Elon Musk’s decision to consolidate his companies under one conglomerate is bearing fruit. The IPO filing details a $20 billion bridge loan obtained from Goldman Sachs, Bank of America, Citigroup, JPMorgan Chase, and Morgan Stanley. This loan served to retire $17.5 billion in high-interest junk debt accumulated by X and xAI.
The financial improvement is notable. The original junk bonds and leveraged loans carried interest rates up to 12.5%, whereas the bridge loan offered a much lower 4.58% effective rate as of March 31st.

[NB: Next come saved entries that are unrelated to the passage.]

(** The pixel loop of the subsampling write. *)
Fixpoint write_pixels (b : RawRasterBand) (a : RasterIOArgs)
         (pabyData : list byte) (iLine iPixel : Z) (remaining : nat)
  : list byte :=
  match remaining with
  | O => pabyData
  | S k =>
    let dst :=
      mulu64 (trunc_to_u64
                (PrimFloat.mul (double_of_int iPixel)
                               (dfSrcInc (nXSize a) (nBufXSize a))))
             (u64 (nPixelOffset b)) in
    let pabyData :=
      GDALCopyWords GDALConvertWord
                    (pData a) (buf_pos a iLine iPixel) (eBufType a)
                    (wrap32 (nPixelSpace a))
                    pabyData dst (eDataType b) (nPixelOffset b) 1 in
    write_pixels b a pabyData iLine (iPixel + 1) k
  end.

(** The source line of output line [iLine]. *)
Definition source_line (a : RasterIOArgs) (iLine : Z) : Z :=
  addu64 (u64 (nYOff a))
         (trunc_to_u64 (PrimFloat.mul (double_of_int iLine)
                                      (dfSrcInc (nYSize a) (nBufYSize a)))).

(** The progress callback after line [iLine]; [true] when the caller
    asks to stop. *)
Definition cancelled (a : RasterIOArgs) (iLine : Z) : bool :=
  match pfnProgress (psExtraArg a) with
  | None => false
  | Some f =>
    negb (f (PrimFloat.div
               (PrimFloat.mul 1%float (double_of_int (iLine + 1)))
               (double_of_int (nBufYSize a))))
  end.
Lemma insert_pos_sorted a i s :
  StronglySorted Qle (np_get a <$> s) →
  StronglySorted Qle (np_get a <$> insert_pos a i s).
Proof.
  induction s as [|j s IH]; intros Hs; simpl.
  { repeat constructor. }
  rewrite fmap_cons in Hs. apply StronglySorted_cons in Hs as [Hj Hs].
  destruct (Qle_bool (np_get a i) (np_get a j)) eqn:E.
  - apply Qle_bool_iff in E. rewrite !fmap_cons.
    constructor; [by constructor|].
    constructor; [done|].
    eapply Forall_impl; [exact Hj|]. intros x Hx. simpl in *.
    by apply Qle_trans with (np_get a j).
  - apply Qle_bool_false in E. rewrite fmap_cons.
    constructor; [auto|].
    rewrite insert_pos_perm, fmap_cons. constructor; [|done].
    by apply Qlt_le_weak.
Qed.

Lemma backward_argsort_perm a : backward_argsort a ≡ₚ seq 0 (length a).
Proof.
  unfold backward_argsort. by rewrite foldr_insert_pos_perm, reverse_Permutation.
Qed.

Lemma backward_argsort_sorted a :
  StronglySorted Qle (np_get a <$> backward_argsort a).
Proof.
  unfold backward_argsort.
  induction (reverse (seq 0 (length a))) as [|i l IH]; simpl; [constructor|].
  by apply insert_pos_sorted.
Qed.

(** Another argsort that meets numpy's contract. *)
Definition backward : ArgSort := {|
  argsort := backward_argsort;
  argsort_perm := backward_argsort_perm;
  argsort_sorted := backward_argsort_sorted
|}.

(** ** Lists *)

Lemma StronglySorted_reverse {A} (R : relation A) l :
  StronglySorted R l → StronglySorted (flip R) (reverse l).
Proof.
  induction 1 as [|x l Hl IH Hx]; [constructor|].
  rewrite reverse_cons. apply StronglySorted_app_2; [|done|repeat constructor].
  intros y z Hy Hz. apply list_elem_of_singleton in Hz as ->.
  rewrite elem_of_reverse in Hy. rewrite Forall_forall in Hx.
  unfold flip. auto.
Qed.
Lemma mgr_applyToJob_screening_continues_witness :
  let w1 := record_call job1 world0 in
  let e := env_of page_resolver_fails_first in
  let x := e_attempt e (List.length (ws_calls w1)) in
  let qs := getScreeningQuestions_dom [container_select_radio; container_years] in
  (ws_profile world0 <> None /\
   fst (naukri_applyToJob job1 e w1) =
     Ok (mkResult false None (Some screening_error) (Some qs)) /\
   qs <> []) /\
  match mgr_applyToJob "naukri" job1 e world0 with
  | (o, w') =>
    o = Ok (mkResult (x_submit x) None None
              (Some (map (expected_answer x) qs))) /\
    ws_trace w' = ws_trace (snd (naukri_applyToJob job1 e w1)) ++
                  [EvLog LInfo] ++ flat_map (expected_question_steps x) qs ++
                  [ASubmit]
  end.
Proof.
  split.
  - split; [discriminate|]. split; [vm_compute; reflexivity|]. discriminate.
  - apply (mgr_applyToJob_screening_continues job1
             (env_of page_resolver_fails_first) world0
             (getScreeningQuestions_dom [container_select_radio; container_years]));
      [discriminate | vm_compute; reflexivity | discriminate].
Defined.

(** Scenario C on the concrete page: the first question stays unanswered,
    the second is answered and filled, the submission is attempted. *)
Example scenario_C :
  let (o, w') := mgr_applyToJob "naukri" job1
                   (env_of page_resolver_fails_first) world0 in
  o = Ok (mkResult true None None
            (Some [mkQuestion 0 "Notice period" QRadio
                     (Some ["30 days"; "Immediate"]) true None;
                   mkQuestion 1 "Years of experience" QNumber None true
                     (Some "5")])) /\
  skipn 7 (ws_trace w') =
    [EvLog LInfo; AResolve 0; EvLog LError; AResolve 1; EvLog LInfo;
     EvLog LInfo; AFill 1 "5"; EvScreeningQuestion 1 "5"; ASubmit].
Proof. vm_compute. split; reflexivity. Qed.

(** C4 (as amended).  The scraper's applyToJob returns one of four shapes:
    [{success:true}], [{success:false, alreadyApplied:true}],
    [{success:false, error}] without questions, or
    [{success:false, error:'Screening questions require answers',
      screeningQuestions}].  The manager's applyToJob returns one of these,
    or, after answering a non-empty question list,
    [{success:<submission result>, screeningQuestions}] with neither error
    nor alreadyApplied. *)
Theorem apply_outcome_shapes (source : string) (job : Job) (e : Env)
    (w : World) :
  (match fst (naukri_applyToJob job e w) with
   | Ok r => scraper_result_shape r
   | Exn _ => True
   end) /\
  (match fst (mgr_applyToJob source job e w) with
   | Ok r => scraper_result_shape r \/
             (exists s qs, r = mkResult s None None (Some qs) /\ qs <> [])
   | Exn _ => True
   end).
Proof.
  split.
  - pose proof (naukri_applyToJob_results job e w) as Res.
    destruct (fst (naukri_applyToJob job e w)); [exact Res | exact I].
  - destruct (ws_profile w) as [u|] eqn:P.
    2:{ rewrite mgr_applyToJob_no_profile by exact P. exact I. }
    destruct (String.eqb source "naukri") eqn:S.
    2:{ rewrite mgr_applyToJob_unknown_source by (try congruence; exact S).
        exact I. }
    apply String.eqb_eq in S. subst source.
    rewrite mgr_applyToJob_naukri by congruence. cbv zeta.
    pose proof (naukri_applyToJob_results job e (record_call job w)) as Res.
    destruct (naukri_applyToJob_frame job e (record_call job w)) as [F _].
    pose proof (naukri_applyToJob_ok_page job e (record_call job w)) as OkP.
    destruct (naukri_applyToJob job e (record_call job w)) as [[r|m] w2];
      cbn in Res, F, OkP; cbn -[answer_and_submit]; [|exact I].
    destruct (has_pending_questions r) eqn:Pend; [|left; exact Res].
    assert (Hp2 : ws_page w2 = true)
      by (destruct F as (F1 & _); rewrite F1; apply (OkP r); reflexivity).
    match goal with
    | |- context [answer_and_submit ?x ?l ?e2 ?w2'] =>
        pose proof (mgr_pending_branch x l e2 w2' Hp2) as PB
    end.
    destruct PB as (w3 & E & _). rewrite E. cbn. right.
    do 2 eexists. split; [reflexivity|].
    destruct r as [[|] aa er [[|q qs]|]]; cbn in Pend |- *; congruence.
Qed.

(** C4, counterexample.  On a page with a screening question the scraper's
    outcome carries the pending questions together with an error string,
    and after a successful submission the manager's outcome carries
    [success:true] together with the question list. *)
Lemma apply_outcome_combined_counterexample :
  ~ (forall job e w r,
       fst (naukri_applyToJob job e w) = Ok r ->
       screeningQuestions r <> None -> error r = None) /\
  ~ (forall source job e w r,
       fst (mgr_applyToJob source job e w) = Ok r ->
       success r = true -> screeningQuestions r = None).
Proof.
  split; intro H.
  - specialize (H job1 (env_of page_questions) world0
                  (mkResult false None (Some screening_error)
                     (Some [mkQuestion 0 "Notice period" QRadio
                              (Some ["30 days"; "Immediate"]) true None]))).
    assert (E : fst (naukri_applyToJob job1 (env_of page_questions) world0) =
                Ok (mkResult false None (Some screening_error)
                      (Some [mkQuestion 0 "Notice period" QRadio
                               (Some ["30 days"; "Immediate"]) true None])))
      by (vm_compute; reflexivity).
    specialize (H E ltac:(discriminate)). discriminate H.
  - specialize (H "naukri" job1 (env_of page_questions) world0
                  (mkResult true None None
                     (Some [mkQuestion 0 "Notice period" QRadio
                              (Some ["30 days"; "Immediate"]) true
                              (Some "Immediate")]))).
    assert (E : fst (mgr_applyToJob "naukri" job1 (env_of page_questions)
                       world0) =
                Ok (mkResult true None None
                      (Some [mkQuestion 0 "Notice period" QRadio
                               (Some ["30 days"; "Immediate"]) true
                               (Some "Immediate")])))
      by (vm_compute; reflexivity).
    specialize (H E eq_refl). discriminate H.
Qed.
Definition sampleTime (s : string) : option Z :=
  let two (a b : ascii) : option Z :=
    match digitOf a, digitOf b with
    | Some x, Some y => Some (10 * x + y)
    | _, _ => None
    end in
  let colon (c : ascii) : bool := (nat_of_ascii c =? 58)%nat in
  match list_ascii_of_string s with
  | [h1; h2; c1; m1; m2] =>
      match two h1 h2, two m1 m2 with
      | Some h, Some m =>
          if colon c1 && (h <? 24) && (m <? 60) then Some (3600 * h + 60 * m) else None
      | _, _ => None
      end
  | [h1; h2; c1; m1; m2; c2; s1; s2] =>
      match two h1 h2, two m1 m2, two s1 s2 with
      | Some h, Some m, Some sec =>
          if colon c1 && colon c2 && (h <? 24) && (m <? 60) && (sec <? 60)
          then Some (3600 * h + 60 * m + sec) else None
      | _, _, _ => None
      end
  | _ => None
  end.

Definition sampleRow (r : LessonRow) : Json :=
  let text (o : option string) : Json :=
    match o with Some s => JPrim (PStr s) | None => JPrim PNull end in
  let number (o : option Z) : Json :=
    match o with Some n => JPrim (PNum n) | None => JPrim PNull end in
  JObj [("id", JPrim (PNum (Pg.id r))); ("group_id", number (group_id r));
        ("subject", text (subject r))]%string.

Definition sampleBackend : Backend :=
  {| date_in := sampleDate; time_in := sampleTime; row_js := sampleRow |}.

(** Dated lessons: one of group 1 and one of group 2 on 2099-01-01, from
    08:00 to 09:30. *)
Definition datedLesson (id group : Z) (subject : string) : LessonRow :=
  mkLesson id (Some group) (Some (Day (Date_UTC 2099 0 1))) None
           (Some 28800) (Some 34200)
           (Some subject) None None (Some "101"%string) (Some "lecture"%string) None.

Definition datedWorld : World :=
  mkWorld [datedLesson 1 1 "Algebra"; datedLesson 2 2 "History"] 3 [] None [].

Definition physics : ScheduleDay.LessonEntry :=
  ScheduleDay.EntryObj (PStr "10:00") (PStr "11:30") (PStr "Physics") PUndefined
                       (PStr "202") (PStr "practice").

(** An entry without [room]. *)
Definition noRoom : ScheduleDay.LessonEntry :=
  ScheduleDay.EntryObj (PStr "12:00") (PStr "13:30") (PStr "Chemistry") PUndefined
                       PUndefined (PStr "lecture").

Definition dayRequest (date : string) (ls : list ScheduleDay.LessonEntry)
    : ScheduleDay.DayRequest :=
  ScheduleDay.mkDayRequest admin7 (PStr date) (PNum 1) (Some ls).

(** Weekly templates of group 5: one lesson in week type 1, one in week type 2. *)
Definition template (id wk : Z) (subject teacher : string) : LessonRow :=
  mkLesson id (Some 5) None (Some 0) (Some 28800) (Some 34200)
           (Some subject) None (Some teacher) (Some "101"%string)
           (Some "lecture"%string) (Some wk).

Definition templateWorld : World :=
  mkWorld [template 1 1 "Algebra" "Ivanov"; template 2 2 "History" "Petrov"]
          3 [] None [].

(** White space of JavaScript beyond ASCII, as UTF-8: the no-break space
    U+00A0, the ideographic space U+3000 and the byte order mark U+FEFF. *)
Definition bytes (l : list nat) : string :=
  string_of_list_ascii (map ascii_of_nat l).

Definition nbsp : string := bytes [194; 160]%nat.
Definition ideographicSpace : string := bytes [227; 128; 128]%nat.
Definition byteOrderMark : string := bytes [239; 187; 191]%nat.
Definition tabAndLineFeed : string := bytes [9; 10]%nat.

(** The audit row whose columns are all NULL. *)
Definition blankChange : ChangeRow :=
  mkChange (JPrim PNull) (JPrim PNull) (JPrim PNull) (JPrim PNull)
           (JPrim PNull) (JPrim PNull).

End Samples.

From Stdlib Require Import Sorted.

(* ------------------------------------------------------------------ *)
(** ** The week controller: GET /api/schedule/week *)

Module ScheduleWeek.
Import JsDate.

Section WithTimeZone.

Variable tz : Z.

(** The two dates that [getScheduleByWeek] hands to its query, with the value
    of [new Date()] as [now] and the number that [weekOffset * 7] makes of the
    query parameter as [7 * weekOffset].  [getDay() || 7] counts Sunday as 7. *)
Definition monday (now weekOffset : Z) : Number :=
  let day := if getDay tz now =? 0 then 7 else getDay tz now in
  setDate tz now (getDate tz now - day + 1 + weekOffset * 7).

Definition sunday (now weekOffset : Z) : Number :=
  bindNum (monday now weekOffset) (fun monday =>
    setDate tz monday (getDate tz monday + 6)).

End WithTimeZone.

End ScheduleWeek.

(* ------------------------------------------------------------------ *)
(** ** middleware/role.middleware.js and the routes it guards *)

Module Middleware.
Import Js Pg Http.

(** [adminOnly(req, res, next)]: [user] is [req.user], absent when no earlier
    middleware set it; [next] is the rest of the route. *)
Definition adminOnly (user : option User) (next : M Response) : M Response :=
  match user with
  | None => ret (mkResponse 403 "Доступ запрещён: требуется роль admin")
  | Some u =>
      if negb (Prim_eqb (role u) (PStr "admin"))
      then ret (mkResponse 403 "Доступ запрещён: требуется роль admin")
      else next
  end.

Section Routes.

Context {backend : Backend}.
Variable faults : nat -> bool.

(** routes/admin.routes.js, after [authMiddleware] has set [req.user]:
    [router.post('/lessons/copy-week', authMiddleware, adminOnly, copyWeek)]
    and its two neighbours. *)
Definition copyWeekRoute (req : Admin.CopyWeekRequest) : M Response :=
  adminOnly (Some (Admin.cw_user req)) (Admin.copyWeek faults req).

Definition clearWeekRoute (req : Admin.ClearWeekRequest) : M Response :=
  adminOnly (Some (Admin.cl_user req)) (Admin.clearWeek faults req).

Definition replaceTeacherRoute (req : Admin.ReplaceTeacherRequest) : M Response :=
  adminOnly (Some (Admin.rt_user req)) (Admin.replaceTeacher faults req).

End Routes.

End Middleware.

(* ------------------------------------------------------------------ *)
(** ** Notions used in the further statements *)

Module Notions.
Import JsDate Js Pg.

(** The Thursday of the Monday-to-Sunday week of a day number (day 0,
    1970-01-01, was a Thursday). *)
Definition thursdayOf (day : Z) : Z := day + 3 - (day + 3) mod 7.

(** Day 4, 1970-01-05, was a Monday, and so is every seventh day from it. *)
Definition isMonday (day : Z) : Prop := (day - 4) mod 7 = 0.

(** [year]-[month]-[date], month and date counted from 1, is the civil date
    of the day with number [day]: the date lies in the month, and ECMA-262's
    MakeDay of it is the day. *)
Definition civilDateOf (day year month date : Z) : Prop :=
  1 <= month <= 12 /\ 1 <= date /\
  MakeDay year (month - 1) date = day /\
  day < MakeDay year month 1.

(** The text [YYYY-MM-DD] of a civil date: the year in decimal, month and
    date with two digits each. *)
Definition digitChar (n : Z) : ascii := ascii_of_nat (48 + Z.to_nat n).

Definition twoDigits (n : Z) : string :=
  String (digitChar (n / 10)) (String (digitChar (n mod 10)) EmptyString).

Definition isoText (year month date : Z) : string :=
  (WeekService.String_of_Z year ++ "-" ++ twoDigits month ++ "-" ++ twoDigits date)%string.

(** The ids of a version of table [lessons] are distinct and were all drawn
    from the sequence before it reached [seq]. *)
Definition freshIds (tbl : list LessonRow) (seq : Z) : Prop :=
  NoDup (map Pg.id tbl) /\ forall r, In r tbl -> Pg.id r < seq.

(** The same for the committed table and for the table inside the client's
    transaction, if one is open. *)
Definition wellNumbered (w : World) : Prop :=
  freshIds (Pg.lessons w) (lessons_seq w) /\
  forall t, client_tx w = Some t -> freshIds t (lessons_seq w).

Section GeneratorNotions.

Variable tz : Z.

(** What one turn of the loop does to the list, for a week type. *)
Definition collect (target weekType cur : Z) (dates : list Z) : list Z :=
  if getDay tz cur =? target then
    if Generator.weekTypeMatch weekType (Generator.isEvenWeek tz cur)
    then dates ++ [cur] else dates
  else dates.

(** The relation that the three lists keep: every date collected for "any"
    is collected for exactly one of "even" and "odd", according to the
    parity of its week. *)
Definition split3 (any even odd : list Z) : Prop :=
  (forall d, In d any <-> In d even \/ In d odd) /\
  (forall d, In d even -> Generator.isEvenWeek tz d = true) /\
  (forall d, In d odd -> Generator.isEvenWeek tz d = false).

End GeneratorNotions.

(** A computation keeps a property of the world, however it ends. *)
Definition preserves {A} (P : World -> Prop) (m : M A) : Prop :=
  forall w r w', P w -> m w = (r, w') -> P w'.

End Notions.


(* ------------------------------------------------------------------ *)
(** * Properties *)

(** ** The calendar *)

Import JsDate Notions.


Lemma YearFromDay_spec (d : Z) :
  DayFromYear (YearFromDay d) <= d < DayFromYear (YearFromDay d + 1).
Proof.
  unfold YearFromDay, DayFromYear.
  repeat match goal with
         | |- context [ ?a <=? ?b ] => destruct (Z.leb_spec a b)
         end; zlia.
Qed.

Lemma DayFromYear_mono (y y' : Z) : y <= y' -> DayFromYear y <= DayFromYear y'.
Proof. unfold DayFromYear. intros H. zlia. Qed.

(** [YearFromDay d] is the largest year that starts on or before day [d]. *)
Lemma YearFromDay_largest (d y : Z) : DayFromYear y <= d -> y <= YearFromDay d.
Proof.
  intros H. destruct (Z_le_gt_dec y (YearFromDay d)) as [|Hgt]; [assumption|].
  pose proof (YearFromDay_spec d) as [_ Hlt].
  pose proof (DayFromYear_mono (YearFromDay d + 1) y ltac:(lia)). lia.
Qed.

Lemma DaysInYear_diff (y : Z) : DayFromYear (y + 1) - DayFromYear y = DaysInYear y.
Proof.
  unfold DaysInYear, DayFromYear.
  repeat match goal with
         | |- context [ ?a =? ?b ] => destruct (Z.eqb_spec a b); simpl negb; cbv iota
         end; zlia.
Qed.

Lemma DayWithinYear_bounds (t : Z) :
  0 <= DayWithinYear t < DaysInYear (YearFromTime t).
Proof.
  unfold DayWithinYear, YearFromTime.
  pose proof (YearFromDay_spec (Day t)).
  pose proof (DaysInYear_diff (YearFromDay (Day t))). lia.
Qed.

Lemma monthOfDayWithinYear_range (dwy leap : Z) :
  0 <= monthOfDayWithinYear dwy leap <= 11.
Proof.
  unfold monthOfDayWithinYear.
  repeat match goal with
         | |- context [ ?a <? ?b ] => destruct (Z.ltb_spec a b)
         end; lia.
Qed.

Lemma monthStart_monthOf (dwy leap : Z) :
  0 <= dwy -> 0 <= leap <= 1 ->
  monthStart (monthOfDayWithinYear dwy leap) leap <= dwy.
Proof.
  intros Hd Hl. unfold monthOfDayWithinYear.
  repeat match goal with
         | |- context [ ?a <? ?b ] => destruct (Z.ltb_spec a b)
         end; unfold monthStart; cbn [Z.eqb Pos.eqb]; lia.
Qed.

Lemma InLeapYearOf_range (y : Z) : 0 <= InLeapYearOf y <= 1.
Proof. unfold InLeapYearOf. destruct (_ =? _); lia. Qed.

Lemma MonthFromTime_range (t : Z) : 0 <= MonthFromTime t <= 11.
Proof. apply monthOfDayWithinYear_range. Qed.

Lemma DateFromTime_pos (t : Z) : 1 <= DateFromTime t.
Proof.
  unfold DateFromTime, MonthFromTime.
  pose proof (DayWithinYear_bounds t).
  pose proof (monthStart_monthOf (DayWithinYear t) (InLeapYear t) ltac:(lia)
                (InLeapYearOf_range _)).
  lia.
Qed.

(** Shifting the day of the month moves the day number by the same amount:
    [MakeDay] inverts the decomposition of a time into year, month and date. *)
Lemma MakeDay_shift (t k : Z) :
  MakeDay (YearFromTime t) (MonthFromTime t) (DateFromTime t + k) = Day t + k.
Proof.
  unfold MakeDay.
  pose proof (MonthFromTime_range t) as Hm.
  replace (MonthFromTime t / 12) with 0 by zlia.
  replace (MonthFromTime t mod 12) with (MonthFromTime t) by zlia.
  rewrite Z.add_0_r.
  unfold DateFromTime, DayWithinYear, InLeapYear. lia.
Qed.

Lemma MakeDay_roundtrip (t : Z) :
  MakeDay (YearFromTime t) (MonthFromTime t) (DateFromTime t) = Day t.
Proof.
  pose proof (MakeDay_shift t 0) as H. rewrite !Z.add_0_r in H. exact H.
Qed.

Debt Trail and Refinancing
The debt trail begins with Musk’s 2022 acquisition of Twitter, which left the company with $12.5 billion in borrowings. Banks that underwrote this deal struggled to sell the subsequent debt for years. Subsequently, xAI acquired X in March 2025, and Morgan Stanley facilitated an additional $5 billion debt raise for xAI six months later.
When SpaceX acquired xAI in February 2026, it assumed a substantial debt pile. The bridge loan was structured to repay this entire amount, clearing SpaceX’s balance sheet before its anticipated IPO, the largest in history. SpaceX aims to list on Nasdaq under the ticker SPCX with a valuation of approximately $1.75 trillion, targeting a raise of up to $75 billion.
Complex Financial Landscape
While the bridge loan is a significant development, SpaceX’s financial position is multifaceted. The IPO filing includes $9 billion in additional "other financings" and an undrawn revolving credit facility increased from $1.5 billion to up to $5 billion. These factors, along with Musk’s controversial government affairs involvement and the viability of orbital AI data centers, contribute to a comprehensive risk assessment for potential investors.